The OGPM will be a revenue-based tax and will apply to upstream oil and gas companies operating in the UK/UKCS (broadly companies subject to the Ring Fence Corporation Tax regime). A company will be in scope of the OGPM where:

A. It (the company) disposes of oil or gas and,

B. The consideration received (i.e. the realised price a company receives) for the disposal of oil or gas exceeds the relevant threshold.

The OGPM will be a permanent feature of the fiscal regime but will only apply during periods of high prices and the amount that will be chargeable to the OGPM will be the part of the consideration that exceeds the threshold.

The OGPM will come into effect once the EPL ends – either on 1 April 2030 or earlier if the Energy Security Investment Mechanism triggers.

The thresholds and rate

The OGPM tax rate will be 35%.

The government will set two thresholds: one for oil and one for gas, and they will apply per financial year.

The OGPM thresholds for the financial year 2026 to 2027 will be:

  • Oil: $90 per a barrel
  • Gas: 90p per a therm.

For subsequent years, thresholds will be adjusted using the Consumer Price Index of the preceding year.
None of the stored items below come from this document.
(** A simulation with three linear consumers and a PBC firm that holds
    an inventory of 30 with a capacity of 20. *)
Definition busy_sim : Sim :=
  mkSim 0 1%float 1%float 1
        (map (fun i => mkConsumer (firm_id "C" i) linear 120 6 60 60 0 50) (seq 0 3))
        [mkFirm "PBC0" 1 20 0.5 30 0 []] [mkFirm "PFP0" 1 20 0.5 0 0 []]
        [mkFirm "PMP0" 1 20 0.5 0 0 []] [] [] [] 0 0.

(** The same with a PBC firm whose capacity is 0. *)
Definition zero_capacity_sim : Sim :=
  mkSim 0 1%float 1%float 1
        (map (fun i => mkConsumer (firm_id "C" i) linear 120 6 60 60 0 50) (seq 0 3))
        [mkFirm "PBC0" 1 0 0.5 30 0 []] [mkFirm "PFP0" 1 20 0.5 0 0 []]
        [mkFirm "PMP0" 1 20 0.5 0 0 []] [] [] [] 0 0.

(** A number that is falsy: zero or NaN. *)
Definition SFfalsy (x : spec_float) : bool :=
  match x with
  | S754_zero _ | S754_nan => true
  | _ => false
  end.

(** The price at which the planner's function is evaluated in a tick. *)
Definition planning_price (inp : Inputs) (s : Sim) : float :=
  match priceMode inp with
  | auto => s_price s
  | manual => Math_max DEFAULT.pMin (manualPrice inp)
  end.

(** A planner function that throws, one that returns NaN and one that
    returns [+Infinity]. *)
Definition throwing_inputs : Inputs := mkInputs auto 1 phaseA (Some (fun _ => None)) 200.
Definition nan_inputs : Inputs := mkInputs auto 1 phaseA (Some (fun _ => Some nan)) 200.
Definition infinity_inputs : Inputs :=
  mkInputs auto 1 phaseA (Some (fun _ => Some infinity)) 200.

(** The child orders of the order at position [k] of the ledger. *)
Definition children (k : nat) (orders : list Order) : list Order :=
  filter (fun o => match o_orig o with Some j => Nat.eqb j k | None => false end) orders.

(** Scenario B: a Final firm with capacity 0 and inventory 0, an
    Intermediate and a Raw firm with inventory 0, and ten linear consumers. *)
Definition shortage_sim : Sim :=
  mkSim 0 1%float 1%float 1
        (map (fun i => mkConsumer (firm_id "C" i) linear 120 6 60 60 0 50) (seq 0 10))
        [mkFirm "PBC0" 1 0 0.5 0 0 []] [mkFirm "PFP0" 1 20 0.5 0 0 []]
        [mkFirm "PMP0" 1 20 0.5 0 0 []] [] [] [] 0 0.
Projected thresholds for the following financial years are below. (The final detail on how thresholds will be adjusted will be set out in due course and the actual thresholds, using that methodology, will be published by HMRC prior to the relevant financial year).

Financial year Oil Gas
2027 to 2028 $91.88 92p
2028 to 2029 $93.70 94p
2029 to 2030 $95.66 96p
2030 to 2031 $97.59 98p

Note – all estimated thresholds are rounded up to the nearest cent for oil and the nearest penny for gas

Consideration received for the disposal of Natural Gas Liquids (NGLs) will be treated as consideration for oil for the purposes of this mechanism. NGLs will need to be converted to barrels of oil equivalent (BOE).

Next steps

The government will continue to work with the sector to deliver this mechanism as effectively and efficiently as possible.

The government will then introduce legislation in the next available Finance Bill to provide for the OGPM once the EPL ends.

3. Summary of Responses

Policy Options

The consultation asked respondents for their views on the two proposed policy options. The first, a revenue-based model (RBM) that would target the excess revenue a company receives for its oil and gas sold above threshold prices. The second, a profit-based model (PBM) that would target a proportion of profits deemed to arise from unusually high prices by reference to ‘average market prices’ and the thresholds.

Revenue-based model

Do you foresee any challenges with using the realised price (rather than market price) as the determinant? If so, please provide further comment on those challenges.
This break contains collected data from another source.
(* ================================================================= *)
(** ** [PUT] of the fees route: the generic update of a fee *)

Module FeesRoute.
Import JS Schema Http.

Definition Resp : Type := Response (option Fee).

Definition validTypes : list string := ["tuition"; "exam"; "library"; "hostel"].
Definition validStatuses : list string := ["pending"; "paid"; "overdue"].

(** [list.includes(v)]: only a string equals an element of these lists. *)
Definition includes (l : list string) (v : JSValue) : bool :=
  match v with
  | JString s => existsb (String.eqb s) l
  | _ => false
  end.

(** The text a TEXT column keeps of the value written to it. *)
Definition stored_text (eng : Engine) (v : JSValue) : option string :=
  match v with
  | JString s => Some s
  | _ => text_cell eng v
  end.

(** The [updates] object: a field is [None] when the body did not provide
    it; [paidDate] may be provided as [null]. *)
Record Updates : Type := mkUpdates {
  up_studentId : option Z;
  up_amount : option float;
  up_dueDate : option string;
  up_type : option string;
  up_status : option string;
  up_paidDate : option (option string);
  up_updatedAt : string }.

Definition or_else {A : Type} (x : option A) (d : A) : A :=
  match x with Some y => y | None => d end.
The majority of respondents supported the use of realised prices rather than market prices as the determinant, on the grounds that realised prices more accurately reflect the revenue received and therefore better align with the principle of taxing genuine economic gains. Many argued that market prices can differ materially from the prices companies achieve due to hedging, quality differentials, or the timing and structure of sales contracts, so a market‑price basis risks taxing windfalls that were not earned. Many asked that realised prices include hedging gains/losses and associated costs, but exclude unrealised fair‑value movements.
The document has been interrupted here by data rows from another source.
(** A leaf node as Go holds it: [numBytes] within the array of 63 bytes. *)
Definition leafOk (l : leafNode) : Prop :=
  0 <= numBytes l <= 63 /\ length (textBytes l) = 63%nat.

(** The number of start bytes, that is, of characters that start in the
    bytes. *)
Definition charCount (bs : list byte) : Z :=
  fold_right (fun b n => utf8StartByteIndicator b + n) 0 bs.

(** Reading a cursor to the end through a buffer of [lenb] bytes, as a
    caller does: [Read] is called until it returns io.EOF, and the bytes are
    collected.  [rounds] bounds the number of calls. *)
Fixpoint readToEnd (rounds fuel : nat) (h : leafHeap) (c : Cursor) (lenb : Z)
  : option (list byte) :=
  match rounds with
  | O => None
  | S rounds' =>
    match Read fuel h c lenb with
    | None => None
    | Some r =>
      match r_err r with
      | Some _ => Some (r_bytes r)
      | None =>
        option_map (app (r_bytes r)) (readToEnd rounds' fuel h (r_cursor r) lenb)
      end
    end
  end.

(** The cursors of a tree: those returned by [CursorAtPosition] and
    [CursorAtLine], and what [Read] makes of them. *)
Inductive cursorOf (t : Tree) : Cursor -> Prop :=
| cursor_at_position (p : Z) :
    0 <= p < 18446744073709551616 -> cursorOf t (CursorAtPosition t p)
| cursor_at_line (l : Z) :
    0 <= l < 18446744073709551616 -> cursorOf t (CursorAtLine t l)
| cursor_after_read (c : Cursor) (fuel : nat) (lenb : Z) (r : readResult) :
    cursorOf t c -> 0 <= lenb ->
    Read fuel (heap t) c lenb = Some r ->
    cursorOf t (r_cursor r).

End Text.

(** ** Line breaking and line wrapping ([text/segment/line.go]) *)
Module Segment.

(** A Go [rune]. *)
Definition rune : Type := Z.

(** *** The line breaker *)

Inductive LineBreakDecision : Type :=
| NoLineBreak
| AllowLineBreakBefore
| RequireLineBreakBefore
| RequireLineBreakAfter.

(** The line-breaking classes: [lbPropNone] and one constant per
    [--propertyName] of the [go:generate] line (the generated file
    [line_break_props.go] is not part of the sources at hand). *)
Inductive lbProp : Type :=
| lbPropNone
| lbPropBK | lbPropCM | lbPropCR | lbPropGL | lbPropLF | lbPropNL | lbPropSP
| lbPropWJ | lbPropZW | lbPropAI | lbPropAL | lbPropB2 | lbPropBA | lbPropBB
| lbPropCB | lbPropCJ | lbPropCL | lbPropCP | lbPropEB | lbPropEM | lbPropEX
| lbPropH2 | lbPropH3 | lbPropHL | lbPropHY | lbPropID | lbPropIN | lbPropIS
| lbPropJL | lbPropJT | lbPropJV | lbPropNS | lbPropNU | lbPropOP | lbPropPO
| lbPropPR | lbPropQU | lbPropRI | lbPropSA | lbPropSG | lbPropSY | lbPropXX
| lbPropZWJ.

(** The East Asian width classes of the second [go:generate] line. *)
Inductive eaProp : Type := eaPropNone | eaPropF | eaPropW | eaPropH.

Scheme Equality for lbProp.
Scheme Equality for eaProp.

Declare Scope lb_scope.
Notation "a == b" := (lbProp_beq a b) (at level 70, no associativity) : lb_scope.
Notation "a != b" := (negb (lbProp_beq a b)) (at level 70, no associativity) : lb_scope.
Local Open Scope lb_scope.

Record LineBreaker : Type := mkLineBreaker {
  lastProp : lbProp;
  lastLastProp : lbProp;
  inZeroWidthSpaceSeq : bool;
  inLeftBraceSpaceSeq : bool;
  inQuotationSpaceSeq : bool;
  inClosePunctSpaceSeq : bool;
  inDashSpaceSeq : bool;
  lastPropsWereRIOdd : bool
}.

(** The zero value [LineBreaker{}]. *)
Definition zeroLineBreaker : LineBreaker :=
  mkLineBreaker lbPropNone lbPropNone false false false false false false.

Section ProcessRune.
(** The generated lookup tables and [unicode.In(r, unicode.Mn, unicode.Mc)]
    are taken as parameters. *)
Variable lbPropForRune : rune -> lbProp.
Variable eaPropForRune : rune -> eaProp.
Variable unicodeInMnMc : rune -> bool.

(** LB1 *)
Definition resolveProp (r : rune) : lbProp :=
  let prop := lbPropForRune r in
  let prop := if prop == lbPropNone then lbPropXX else prop in
  if (prop == lbPropAI) || (prop == lbPropSG) || (prop == lbPropXX)
  then lbPropAL
  else if prop == lbPropSA then
    if unicodeInMnMc r then lbPropCM else lbPropAL
  else if prop == lbPropCJ then lbPropNS
  else prop.

(** What is known at the label [done]: [decision], [prop] and
    [lb.lastPropsWereRIOdd] (LB9 changes the last two). *)
Record atDone : Type := mkAtDone {
  d_decision : LineBreakDecision;
  d_prop : lbProp;
  d_odd : bool
}.

(** LB4 to LB31: the chain of [if ... { goto done }]. *)
Definition applyRules (lb : LineBreaker) (r : rune) (prop : lbProp) : atDone :=
  let last := lastProp lb in
  let lastLast := lastLastProp lb in
  let done (d : LineBreakDecision) := mkAtDone d prop (lastPropsWereRIOdd lb) in
  (* LB4 *)
  if (prop == lbPropBK) && (last != lbPropCR) then done RequireLineBreakAfter
  (* LB5 *)
  else if (last == lbPropCR) && (prop == lbPropLF) then done RequireLineBreakAfter
  else if last == lbPropCR then done RequireLineBreakBefore
  else if (prop == lbPropLF) || (prop == lbPropNL) then done RequireLineBreakAfter
  (* LB6 *)
  else if (prop == lbPropBK) || (prop == lbPropCR) || (prop == lbPropLF)
          || (prop == lbPropNL) then done NoLineBreak
  (* LB7 *)
  else if (prop == lbPropSP) || (prop == lbPropZW) then done NoLineBreak
  (* LB8 *)
  else if inZeroWidthSpaceSeq lb && (prop != lbPropSP) then done AllowLineBreakBefore
  (* LB8a *)
  else if last == lbPropZWJ then done NoLineBreak
  (* LB9 *)
  else if ((prop == lbPropCM) || (prop == lbPropZWJ))
          && (last != lbPropBK) && (last != lbPropCR) && (last != lbPropLF)
          && (last != lbPropNL) && (last != lbPropSP) && (last != lbPropZW)
          && (last != lbPropNone)
  then mkAtDone NoLineBreak last
         (if last == lbPropRI then negb (lastPropsWereRIOdd lb)
          else lastPropsWereRIOdd lb)
  (* LB11 *)
  else if (last == lbPropWJ) || (prop == lbPropWJ) then done NoLineBreak
  (* LB12 *)
  else if last == lbPropGL then done NoLineBreak
  (* LB12a *)
  else if (last != lbPropSP) && (last != lbPropBA) && (last != lbPropHY)
          && (prop == lbPropGL) then done NoLineBreak
  (* LB13 *)
  else if (prop == lbPropCL) || (prop == lbPropCP) || (prop == lbPropEX)
          || (prop == lbPropIS) || (prop == lbPropSY) then done NoLineBreak
  (* LB14 *)
  else if inLeftBraceSpaceSeq lb && (prop != lbPropSP) then done NoLineBreak
  (* LB15 *)
  else if inQuotationSpaceSeq lb && (prop == lbPropOP) then done NoLineBreak
  (* LB16 *)
  else if inClosePunctSpaceSeq lb && (prop == lbPropNS) then done NoLineBreak
  (* LB17 *)
  else if inDashSpaceSeq lb && (prop == lbPropB2) then done NoLineBreak
  (* LB18 *)
  else if last == lbPropSP then done AllowLineBreakBefore
  (* LB19 *)
  else if (last == lbPropQU) || (prop == lbPropQU) then done NoLineBreak
  (* LB20 *)
  else if (last == lbPropCB) || (prop == lbPropCB) then done AllowLineBreakBefore
  (* LB21 *)
  else if (prop == lbPropBA) || (prop == lbPropHY) || (prop == lbPropNS)
          || (last == lbPropBB) then done NoLineBreak
  (* LB21a *)
  else if (lastLast == lbPropHL) && ((last == lbPropHY) || (last == lbPropBA))
  then done NoLineBreak
  (* LB21b *)
  else if (last == lbPropSY) && (prop == lbPropHL) then done NoLineBreak
  (* LB22 *)
  else if prop == lbPropIN then done NoLineBreak
  (* LB23 *)
  else if (((last == lbPropAL) || (last == lbPropHL)) && (prop == lbPropNU))
          || ((last == lbPropNU) && ((prop == lbPropAL) || (prop == lbPropHL)))
  then done NoLineBreak
  (* LB23a *)
  else if ((last == lbPropPR)
           && ((prop == lbPropID) || (prop == lbPropEB) || (prop == lbPropEM)))
          || (((last == lbPropID) || (last == lbPropEB) || (last == lbPropEM))
              && (prop == lbPropPO))
  then done NoLineBreak
  (* LB24 *)
  else if (((last == lbPropPR) || (last == lbPropPO))
           && ((prop == lbPropAL) || (prop == lbPropHL)))
          || (((last == lbPropAL) || (last == lbPropHL))
              && ((prop == lbPropPR) || (prop == lbPropPO)))
  then done NoLineBreak
  (* LB25 *)
  else if ((last == lbPropCL) && (prop == lbPropPO))
          || ((last == lbPropCP) && (prop == lbPropPO))
          || ((last == lbPropCL) && (prop == lbPropPR))
          || ((last == lbPropCP) && (prop == lbPropPR))
          || ((last == lbPropNU) && (prop == lbPropPO))
          || ((last == lbPropNU) && (prop == lbPropPR))
          || ((last == lbPropPO) && (prop == lbPropOP))
          || ((last == lbPropPO) && (prop == lbPropNU))
          || ((last == lbPropPR) && (prop == lbPropOP))
          || ((last == lbPropPR) && (prop == lbPropNU))
          || ((last == lbPropHY) && (prop == lbPropNU))
          || ((last == lbPropIS) && (prop == lbPropNU))
          || ((last == lbPropNU) && (prop == lbPropNU))
          || ((last == lbPropSY) && (prop == lbPropNU))
  then done NoLineBreak
  (* LB26 *)
  else if ((last == lbPropJL)
           && ((prop == lbPropJL) || (prop == lbPropJV) || (prop == lbPropH2)
               || (prop == lbPropH3)))
          || (((last == lbPropJV) || (last == lbPropH2))
              && ((prop == lbPropJV) || (prop == lbPropJT)))
          || (((last == lbPropJT) || (last == lbPropH3)) && (prop == lbPropJT))
  then done NoLineBreak
  (* LB27 *)
  else if (((last == lbPropJL) || (last == lbPropJV) || (last == lbPropJT)
            || (last == lbPropH2) || (last == lbPropH3)) && (prop == lbPropPO))
          || ((last == lbPropPR)
              && ((prop == lbPropJL) || (prop == lbPropJV) || (prop == lbPropJT)
                  || (prop == lbPropH2) || (prop == lbPropH3)))
  then done NoLineBreak
  (* LB28 *)
  else if ((last == lbPropAL) || (last == lbPropHL))
          && ((prop == lbPropAL) || (prop == lbPropHL)) then done NoLineBreak
  (* LB29 *)
  else if (last == lbPropIS) && ((prop == lbPropAL) || (prop == lbPropHL))
  then done NoLineBreak
  (* LB30: the inner [if] on the East Asian width may fall through *)
  else if (((((last == lbPropAL) || (last == lbPropHL) || (last == lbPropNU))
             && (prop == lbPropOP))
            || ((last == lbPropCP)
                && ((prop == lbPropAL) || (prop == lbPropHL) || (prop == lbPropNU))))
           && (negb (eaProp_beq (eaPropForRune r) eaPropF)
               && negb (eaProp_beq (eaPropForRune r) eaPropW)
               && negb (eaProp_beq (eaPropForRune r) eaPropH)))
  then done NoLineBreak
  (* LB30a *)
  else if lastPropsWereRIOdd lb && (prop == lbPropRI) then done NoLineBreak
  (* LB30b *)
  else if (last == lbPropEB) && (prop == lbPropEM) then done NoLineBreak
  (* LB31 *)
  else done AllowLineBreakBefore.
Some stakeholders raised a concern around the administrative complexity of implementing a realised-price approach on a transaction-by-transaction basis. Several respondents pointed out that hedging is normally conducted at the portfolio or corporate level and not linked to individual sales, making it difficult to match hedge outcomes to specific transactions, especially for high‑frequency gas sales. Others observed that compiling and verifying consistent realised-price information across industry participants could be burdensome. Some stakeholders suggested that any mechanism using realised prices should operate at the level of an accounting period, rather than for each individual transaction, to make compliance more practical. A few respondents also noted potential challenges in cases where sales take place within corporate groups, where transfer-pricing rules would already apply. Views differed on burden: some anticipated material effort if per transaction; whilst some also considered it fairly manageable with the right framework.

While support for realised prices was widespread, a small number of respondents favoured simpler approaches such as using average or benchmark market prices, arguing that this would reduce administrative effort. A minority also argued that high-price sales should be assessed individually to ensure that all instances of unusually high revenue are captured.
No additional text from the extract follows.